Getting a professional degree was, for a long time, the ticket to a stable and lucrative career. While obtaining one of these degrees has always been difficult, time-consuming, and expensive, the generally accepted belief was that taking out lots of student loans in order to get that degree was a worthy investment in your future. Law and medicine in particular have been seen as the gold-standard professions in terms of return on investment. Even if you go $100,000 or $200,000 into debt to obtain one of these degrees, you’ll come out making $100,000 to $200,000 per year, and you’ll be fine (more than fine!) — so we thought.
Until recently, at least in terms of law.

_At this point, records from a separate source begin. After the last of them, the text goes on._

(* ===== verification/HttpClientFacts.v ===== *)
(** * The HTTP client: the server gets the request, the client the response

    The client's sockets are any that satisfy [GoodStream]; the messages are
    those that [HttpFacts] reads back. *)

From S2P Require Import Prelude CType Number StringPiece Specification Scan Uri UriParser Http HttpFacts Socket SocketFacts HttpClient.
Import Client.

(** ** The end of the headers *)

Definition blank : bytes := CRLF ++ CRLF.

(** Messages of lines that are not empty, and an empty line. *)
Definition head_lines (ls : list bytes) : Prop := ls ≠ [] ∧ Forall (λ l, 10 ∉ l ∧ l ≠ []) ls.

Lemma occurs_lookup x s i j c : occurs x s i → x !! j = Some c → s !! (i + j)%nat = Some c.
Proof.
  intros [_ E] Hj. assert (Hl : (j < length x)%nat) by by eapply lookup_lt_Some. rewrite <- E in Hj.
  rewrite lookup_take_lt, lookup_drop in Hj by done. done.
Qed.

Lemma lookup_of_occurs x s i : (∀ j, (j < length x)%nat → s !! (i + j)%nat = x !! j) → (0 < length x)%nat → occurs x s i.
Proof.
  intros H Hx. assert (Hlen : (i + length x <= length s)%nat).
  { destruct (lookup_lt_is_Some_2 x (length x - 1)) as [c Hc]; [lia|]. specialize (H (length x - 1)%nat ltac:(lia)).
    rewrite Hc in H. apply lookup_lt_Some in H. lia. }
  split; [done|]. apply list_eq. intros j. destruct (Nat.lt_ge_cases j (length x)).
  - rewrite lookup_take_lt, lookup_drop by done. by apply H.
  - rewrite lookup_take_ge by done. symmetry. by apply lookup_ge_None.
Qed.

(** The first empty line of a message is its own. *)
Lemma blank_first ls b i : head_lines ls → occurs blank (lines_text ls ++ CRLF ++ b) i → (length (lines_text ls) <= i + 2)%nat.
Proof.
  intros [Hne Hls]. revert i Hne. induction Hls as [|l ls [Hl Hln] Hls IH]; intros i Hne Hi; [done|].
  set (s := lines_text ls ++ CRLF ++ b). assert (Es : lines_text (l :: ls) ++ CRLF ++ b = l ++ 13 :: 10 :: s).
  { cbn [lines_text]. unfold ended, s. by rewrite <- !(assoc_L (++)). }
  rewrite Es in Hi. assert (H0 := occurs_lookup _ _ _ 0 13 Hi eq_refl). assert (H1 := occurs_lookup _ _ _ 1 10 Hi eq_refl).
  assert (H3 := occurs_lookup _ _ _ 3 10 Hi eq_refl). cbn [lines_text]. unfold ended. rewrite !length_app. cbn [length].
  assert (Hafter : ∀ k, (l ++ 13 :: 10 :: s) !! (length l + k)%nat = (13 :: 10 :: s) !! k) by (intros k; rewrite lookup_app_r by lia; f_equal; lia).
  destruct (Nat.lt_trichotomy i (length l)) as [Hlt|[->|Hgt]].
  - exfalso. destruct (Nat.lt_ge_cases (i + 1) (length l)) as [Hlt'|Hge].
    + rewrite lookup_app_l in H1 by done. apply Hl. by eapply list_elem_of_lookup_2.
    + replace (i + 1)%nat with (length l + 0)%nat in H1 by lia. by rewrite Hafter in H1.
  - rewrite (Hafter 3%nat) in H3. cbn in H3. destruct Hls as [|l2 ls [Hl2 Hln2] Hls]; [cbn; lia|]. exfalso.
    assert (H2 := occurs_lookup _ _ _ 2 13 Hi eq_refl). rewrite (Hafter 2%nat) in H2. cbn in H2.
    unfold s in H3, H2. cbn [lines_text] in H3, H2. unfold ended in H3, H2. rewrite <- !(assoc_L (++)) in H3. 
    destruct l2 as [|c l2]; [done|]. cbn in H3. destruct l2 as [|d l2]; cbn in H3; [done|]. injection H3 as ->. apply Hl2. right. by left.
  - destruct (decide (i = length l + 1)%nat) as [->|Hne2]; [rewrite Nat.add_0_r, (Hafter 1%nat) in H0; done|].
    assert (Hs : occurs blank s (i - (length l + 2))).
    { apply lookup_of_occurs; [|cbn; lia]. intros j Hj. destruct (lookup_lt_is_Some_2 blank j Hj) as [c Hc]. rewrite Hc.
      pose proof (occurs_lookup _ _ _ j c Hi Hc) as H. replace (i + j)%nat with (length l + (2 + (i - (length l + 2) + j)))%nat in H by lia.
      by rewrite Hafter in H. }
    destruct ls as [|l2 ls]; [cbn; lia|]. specialize (IH _ ltac:(done) Hs). lia.
Qed.
(** * BespokeDocs: the declaration parser and snippet pipeline of
    [bespoke_docs.py], embedded in Rocq.

    Python [str] values are lists of characters; a character is a code
    point below 256, so the character classes of [re] and [str.strip] are
    the ones Python has on that range.  Functions keep the names they have
    in the source.  Part I holds the embedding, Part II the properties. *)

From Stdlib Require Import List Ascii ZArith Lia Bool Arith DecimalNat.
From Equations Require Import Equations.
Import ListNotations.

(* ===================================================================== *)
(** * Part I: the embedding                                               *)
(* ===================================================================== *)

(** ** Python strings *)

Definition str := list ascii.

Inductive strlit := LitNil | LitCons (c : ascii) (s : strlit).

Fixpoint strlit_parse (l : list Byte.byte) : strlit :=
  match l with
  | [] => LitNil
  | b :: t => LitCons (ascii_of_byte b) (strlit_parse t)
  end.

Fixpoint strlit_print (s : strlit) : list Byte.byte :=
  match s with
  | LitNil => []
  | LitCons c t => byte_of_ascii c :: strlit_print t
  end.

Declare Scope str_scope.
Delimit Scope str_scope with str.
#[warnings="-via-type-remapping,-via-type-mismatch"]
String Notation str strlit_parse strlit_print
  (via strlit mapping [[nil] => LitNil, [cons] => LitCons]) : str_scope.
Bind Scope str_scope with str.
Open Scope list_scope.
Open Scope str_scope.

(** The double quote and the backslash, which a literal cannot hold. *)
Definition dquote : ascii := "034"%char.
Definition squote : ascii := "'"%char.
Definition backslash : ascii := "\"%char.
Definition newline : ascii := "010"%char.

Definition str_eqb (a b : str) : bool :=
  if list_eq_dec ascii_dec a b then true else false.

Definition code (c : ascii) : nat := nat_of_ascii c.

Definition in_range (lo hi c : ascii) : bool :=
  (code lo <=? code c) && (code c <=? code hi).

Definition is_digit (c : ascii) : bool := in_range "0" "9" c.
Definition is_lower (c : ascii) : bool := in_range "a" "z" c.
Definition is_upper (c : ascii) : bool := in_range "A" "Z" c.

(** [str.isspace] on code points below 256; also the class [\s] of [re]. *)
Definition is_space (c : ascii) : bool :=
  let n := code c in
  ((9 <=? n) && (n <=? 13)) || ((28 <=? n) && (n <=? 32))
  || (n =? 133) || (n =? 160).

Fixpoint dropWhile (p : ascii -> bool) (s : str) : str :=
  match s with
  | [] => []
  | c :: t => if p c then dropWhile p t else s
  end.

Definition lstrip (s : str) : str := dropWhile is_space s.
Definition rstrip (s : str) : str := rev (dropWhile is_space (rev s)).

(** [s.strip()] *)
Definition strip (s : str) : str := rstrip (lstrip s).

(** [s.startswith(p)] *)
Fixpoint startswith (p s : str) : bool :=
  match p, s with
  | [], _ => true
  | a :: p', b :: s' => Ascii.eqb a b && startswith p' s'
  | _ :: _, [] => false
  end.
(** * bingo language server: a shallow embedding of the request handlers

    The development follows the Go sources of package [langserver]:
    - [references.go]      (find-references, [sameObj], [refStreamAndCollect]),
    - [implementation.go]  (the [implements] classification loop),
    - [symbol.go]          (query DSL, [resultSorter], workspace symbol search,
                            the symbol collector),
    - the hover file       ([prettyPrintTypesString], [findDocTarget],
                            [byDistance]),
    - the definition file  ([handleXDefinition] and its retry,
                            [handleDefinition], [handleTypeDefinition]),
    and, of package [cache], the project file ([needRebuild], [update],
    [walkDir], [findGoModFiles]).

    Go strings are byte strings; they are embedded as [string] (a list of
    8-bit characters).  Functions of Go's standard library that the handlers
    call on strings are written out for ASCII input; collaborators that live
    outside the package (type checker, package cache, URI utilities) are
    fields of the interface classes below. *)

From Stdlib Require Import ZArith Ascii String List Bool Lia.
From stdpp Require Import base gmap sets list strings sorting pretty.

Local Open Scope Z_scope.

(* ===================================================================== *)
(** * Part I: the embedding *)
(* ===================================================================== *)

(** ** Go's [strings] package on byte strings

    Go reads a string as UTF-8 where it folds case or looks for white
    space.  The functions below work byte by byte: they are the library's
    functions on strings of one-byte runes (bytes below 128), and statements
    that depend on them are made for such strings. *)

Module GoStrings.

(** [unicode.IsSpace] restricted to one-byte runes (the runes U+0085,
    U+00A0 and the wider Unicode spaces are left out). *)
Definition is_space (c : ascii) : bool :=
  match c with
  | "009"%char | "010"%char | "011"%char | "012"%char | "013"%char
  | " "%char => true
  | _ => false
  end.

Definition is_upper (c : ascii) : bool :=
  let n := nat_of_ascii c in (65 <=? n)%nat && (n <=? 90)%nat.

Definition is_ascii (c : ascii) : bool := (nat_of_ascii c <? 128)%nat.

Definition to_lower (c : ascii) : ascii :=
  if is_upper c then ascii_of_nat (nat_of_ascii c + 32) else c.

Fixpoint all_chars (P : ascii -> bool) (s : string) : bool :=
  match s with
  | EmptyString => true
  | String c r => P c && all_chars P r
  end.

(** [strings.ToLower] on a string of one-byte runes: the letters [A]-[Z]
    are lowered, every other byte is kept. *)
Fixpoint ToLower (s : string) : string :=
  match s with
  | EmptyString => EmptyString
  | String c r => String (to_lower c) (ToLower r)
  end.

(** [strings.HasPrefix s p] *)
Definition HasPrefix (s p : string) : bool := String.prefix p s.

(** [strings.TrimPrefix s p] *)
Definition TrimPrefix (s p : string) : string :=
  if HasPrefix s p
  then String.substring (String.length p) (String.length s - String.length p) s
  else s.

(** [strings.HasSuffix s p]: some tail of [s] is [p]. *)
Fixpoint HasSuffix (s p : string) : bool :=
  String.eqb s p ||
  match s with
  | EmptyString => false
  | String _ r => HasSuffix r p
  end.

(** [strings.Contains s sub] *)
Fixpoint Contains (s sub : string) : bool :=
  String.prefix sub s ||
  match s with
  | EmptyString => false
  | String _ r => Contains r sub
  end.

Fixpoint trim_left (s : string) : string :=
  match s with
  | String c r => if is_space c then trim_left r else s
  | EmptyString => EmptyString
  end.

Fixpoint trim_right (s : string) : string :=
  match s with
  | EmptyString => EmptyString
  | String c r =>
      match trim_right r with
      | EmptyString => if is_space c then EmptyString else String c EmptyString
      | r' => String c r'
      end
  end.

(** [strings.TrimSpace] on a string of one-byte runes. *)
Definition TrimSpace (s : string) : string := trim_right (trim_left s).

(** [strings.FieldsFunc]: maximal runs of bytes on which [sep] is false;
    [cur] is the run being read. *)
Fixpoint fields_from (sep : ascii -> bool) (s cur : string) : list string :=
  match s with
  | EmptyString =>
      match cur with EmptyString => [] | _ => [cur] end
  | String c r =>
      if sep c then
        match cur with
        | EmptyString => fields_from sep r EmptyString
        | _ => cur :: fields_from sep r EmptyString
        end
      else fields_from sep r (cur +:+ String c EmptyString)
  end.

Definition FieldsFunc (s : string) (sep : ascii -> bool) : list string :=
  fields_from sep s EmptyString.

(** [strings.Fields] on a string of one-byte runes. *)
Definition Fields (s : string) : list string := FieldsFunc s is_space.

(** Go's [<] on strings is the bytewise lexicographic order. *)
Definition lt (a b : string) : bool := String.ltb a b.

End GoStrings.

(** ** Go's [int] and [time] values *)

Module GoInt.

(** A Go [int] (64 bits) holds the value [wrap z] after an operation whose
    exact result is [z]. *)
Definition wrap (z : Z) : Z := (z + 2 ^ 63) mod 2 ^ 64 - 2 ^ 63.

Definition in_range (z : Z) : Prop := - 2 ^ 63 <= z < 2 ^ 63.

(** [t.Sub(u)]: the difference in nanoseconds, clamped to the range of
    [time.Duration]. *)
Definition Time_Sub (t u : Z) : Z :=
  Z.max (- 2 ^ 63) (Z.min (2 ^ 63 - 1) (t - u)).

Definition Second : Z := 1000000000.

End GoInt.

(** ** Hover: [prettyPrintTypesString] *)

Module Hover.
Import GoStrings.

(** [depth] copies of the four-space indent, appended to the buffer. *)
Definition indent (depth : Z) : string :=
  String.concat EmptyString (repeat "    " (Z.to_nat depth)).

(** The [for i := 0; i < len(s); i++] loop over the bytes that are left,
    with the buffer [b] written so far.  [None] stands for the two
    [return s] exits inside the loop. *)
Fixpoint pp_loop (rest : string) (depth : Z) (inTag : bool) (b : string)
  : option string :=
  match rest with
  | EmptyString => Some b
  | String c r =>
      if Ascii.eqb c ";" then
        if inTag then pp_loop r depth inTag (b +:+ String c EmptyString)
        else
          let b' := b +:+ String "010" EmptyString +:+ indent depth in
          (* i++ skips the byte after the semicolon *)
          match r with
          | EmptyString => Some b'
          | String _ r' => pp_loop r' depth inTag b'
          end
      else if Ascii.eqb c "034" then
        pp_loop r depth (negb inTag) (b +:+ "`")
      else if Ascii.eqb c "092" then
        let b' := b +:+ String "034" EmptyString in
        match r with
        | EmptyString => Some b'
        | String _ r' => pp_loop r' depth inTag b'
        end
      else if Ascii.eqb c "{" then
        match r with
        | EmptyString => None
        | String n r' =>
            if Ascii.eqb n "}" then pp_loop r' depth inTag (b +:+ "{}")
            else
              let depth' := depth + 1 in
              pp_loop r depth' inTag
                (b +:+ " {" +:+ String "010" EmptyString +:+ indent depth')
        end
      else if Ascii.eqb c "}" then
        let depth' := depth - 1 in
        if depth' <? 0 then None
        else pp_loop r depth' inTag (b +:+ String "010" EmptyString +:+ "}")
      else pp_loop r depth inTag (b +:+ String c EmptyString)
  end.

Definition prettyPrintTypesString (s : string) : string :=
  if HasSuffix s "{}" then EmptyString
  else match pp_loop s 0 false EmptyString with
       | Some b => b
       | None => s
       end.

(** Equality of two outputs up to one terminal newline. *)
Definition chomp (s : string) : string :=
  if HasSuffix s (String "010" EmptyString)
  then String.substring 0 (String.length s - 1) s else s.

Definition eq_mod_newline (a b : string) : Prop := chomp a = chomp b.

(** Strings the loop copies byte for byte: no [;], quote or backslash,
    and braces only as the pair [{}] followed by more text. *)
Definition is_special (c : ascii) : bool :=
  Ascii.eqb c ";" || Ascii.eqb c "034" || Ascii.eqb c "092"
  || Ascii.eqb c "{" || Ascii.eqb c "}".
(* ===== verification/Limbs.v ===== *)
(** * Magnitudes: the raw limb arrays of src/src/core/bignum.c

    A C array of limbs with its length is the list of its elements, least
    significant first ([bn->limbs[0..len)]).  Each loop of the C code is a
    recursive function over the array it walks; the conversions to [uint16_t],
    [uint32_t] and [uint64_t] are the ones the C code writes, and the theorems
    show that no intermediate loses a bit.

    The file holds comparison, addition, subtraction, both schoolbook
    multiplications (16-bit limbs for the 68020, 32-bit limbs for 64-bit
    hosts), the bignum-by-fixnum multiplication of both builds, and the
    packing between the two limb sizes. *)

From Stdlib Require Import ZArith List Lia Bool.
From S2P Require Import Prelude.
Import ListNotations.
Local Open Scope Z_scope.

(** ** The number a limb array denotes *)

(** Base-[B] digits, least significant first. *)
Fixpoint valB (B : Z) (l : list Z) : Z :=
  match l with
  | [] => 0
  | d :: t => d + B * valB B t
  end.

(** Every element is a digit: the array holds values of its C type. *)
Definition wfB (B : Z) (l : list Z) : Prop := Forall (fun d => 0 <= d < B) l.

(** 16-bit limbs, the heap format. *)
Abbreviation val := (valB 65536).
Abbreviation wf := (wfB 65536).

(** 32-bit limbs, the host's scratch format. *)
Abbreviation val32 := (valB 4294967296).
Abbreviation wf32 := (wfB 4294967296).

(** [while (len > 1 && limbs[len - 1] == 0) len--]: drop the zero limbs on
    top, keep at least one. The list is walked from its top limb. *)
Fixpoint strip_top (r : list Z) : list Z :=
  match r with
  | d :: ((_ :: _) as t) => if d =? 0 then strip_top t else r
  | _ => r
  end.

Definition strip (l : list Z) : list Z := rev (strip_top (rev l)).

(** No zero limb on top, except in the one-limb representation of zero. *)
Definition canonical (l : list Z) : Prop :=
  (1 <= length l)%nat /\ (length l = 1%nat \/ last l 0 <> 0).

(** ** Comparison *)

(** [for (i = a_len; i > 0; i--)], on the arrays read from the top. *)
Fixpoint compare_top (ra rb : list Z) : Z :=
  match ra, rb with
  | x :: ra', y :: rb' =>
      if negb (x =? y) then (if x >? y then 1 else -1) else compare_top ra' rb'
  | _, _ => 0
  end.

Definition bignum_compare_mag (a b : list Z) : Z :=
  if negb (length a =? length b)%nat
  then (if (length b <? length a)%nat then 1 else -1)
  else compare_top (rev a) (rev b).

(** ** Addition *)

(** The second loop (the longer operand's tail) and the final carry limb. *)
Fixpoint add_carry (a : list Z) (carry : Z) : list Z :=
  match a with
  | [] => if carry =? 0 then [] else [u16 carry]
  | x :: a' =>
      let sum := u32 (x + carry) in
      u16 (Z.land sum 65535) :: add_carry a' (Z.shiftr sum 16)
  end.

(** The first loop; [b] is the shorter operand. *)
Fixpoint add_loop (a b : list Z) (carry : Z) : list Z :=
  match a, b with
  | x :: a', y :: b' =>
      let sum := u32 (u32 (x + y) + carry) in
      u16 (Z.land sum 65535) :: add_loop a' b' (Z.shiftr sum 16)
  | _, _ => add_carry a carry
  end.

Definition bignum_add_mag (a b : list Z) : list Z :=
  if (length a <? length b)%nat then add_loop b a 0 else add_loop a b 0.

(** ** Subtraction (a >= b) *)

Fixpoint sub_borrow (a : list Z) (borrow : Z) : list Z :=
  match a with
  | [] => []
  | x :: a' =>
      let diff := u32 (x - borrow) in
      u16 (Z.land diff 65535) :: sub_borrow a' (Z.land (Z.shiftr diff 16) 1)
  end.

Fixpoint sub_loop (a b : list Z) (borrow : Z) : list Z :=
  match a, b with
  | x :: a', y :: b' =>
      let diff := u32 (u32 (x - y) - borrow) in
      u16 (Z.land diff 65535) :: sub_loop a' b' (Z.land (Z.shiftr diff 16) 1)
  | _, _ => sub_borrow a borrow
  end.

Definition bignum_sub_mag (a b : list Z) : list Z := strip (sub_loop a b 0).

(** ** Schoolbook multiplication, for limbs of [w] bits

    [dword] is the double-width type of the intermediates.  [r] is the suffix
    of the result array that starts at index [i]. *)
Section Schoolbook.
Variable w : Z.

Definition limb (x : Z) : Z := x mod 2 ^ w.
Definition dword (x : Z) : Z := x mod 2 ^ (2 * w).

(** The inner loop on [j] and [result[i + b_len] += carry]. *)
Fixpoint mul_row (x : Z) (b r : list Z) (carry : Z) : list Z :=
  match b, r with
  | y :: b', d :: r' =>
      let prod := dword (x * y + d + carry) in
      limb (Z.land prod (2 ^ w - 1)) :: mul_row x b' r' (Z.shiftr prod w)
  | [], d :: r' => limb (d + limb carry) :: r'
  | _, [] => []
  end.

(** The outer loop on [i]: row [i + 1] starts one limb further. *)
Fixpoint mul_rows (a b r : list Z) : list Z :=
  match a with
  | [] => r
  | x :: a' =>
      match mul_row x b r 0 with
      | [] => []
      | d :: r' => d :: mul_rows a' b r'
      end
  end.

Definition schoolbook (a b : list Z) : list Z :=
  strip (mul_rows a b (repeat 0 (length a + length b))).
End Schoolbook.

Definition bignum_mul_mag (a b : list Z) : list Z := schoolbook 16 a b.

Definition bignum_mul_mag32 (a b : list Z) : list Z := schoolbook 32 a b.

(** ** Packing pairs of 16-bit limbs *)

Fixpoint pack_16_to_32 (l : list Z) : list Z :=
  match l with
  | lo :: hi :: t => Z.lor lo (u32 (Z.shiftl hi 16)) :: pack_16_to_32 t
  | [lo] => [lo]
  | [] => []
  end.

Law students typically accumulate an obscene amount of debt, but all those lucrative entry-level attorney positions with six-figure salaries? They are drying up. We now have thousands more law student graduates than there are available positions. And many of those positions are increasingly jobs with small firms or contracted legal temp agencies. Not to say that those jobs are inherently bad, but they certainly don’t typically provide six-figure salaries. And now people are really starting to wonder: is the price tag for a law degree worth it?
The Bureau of Labor Statistics has come out with a new report on projections for attorney job openings. Right now, law schools are churning out more than twice the number of graduates than there are available attorney jobs. Based on these projections, within ten years there might be a quarter million lawyers who cannot practice law—and most of them will have a mountain of student loan debt to grapple with. Something’s gotta change, no?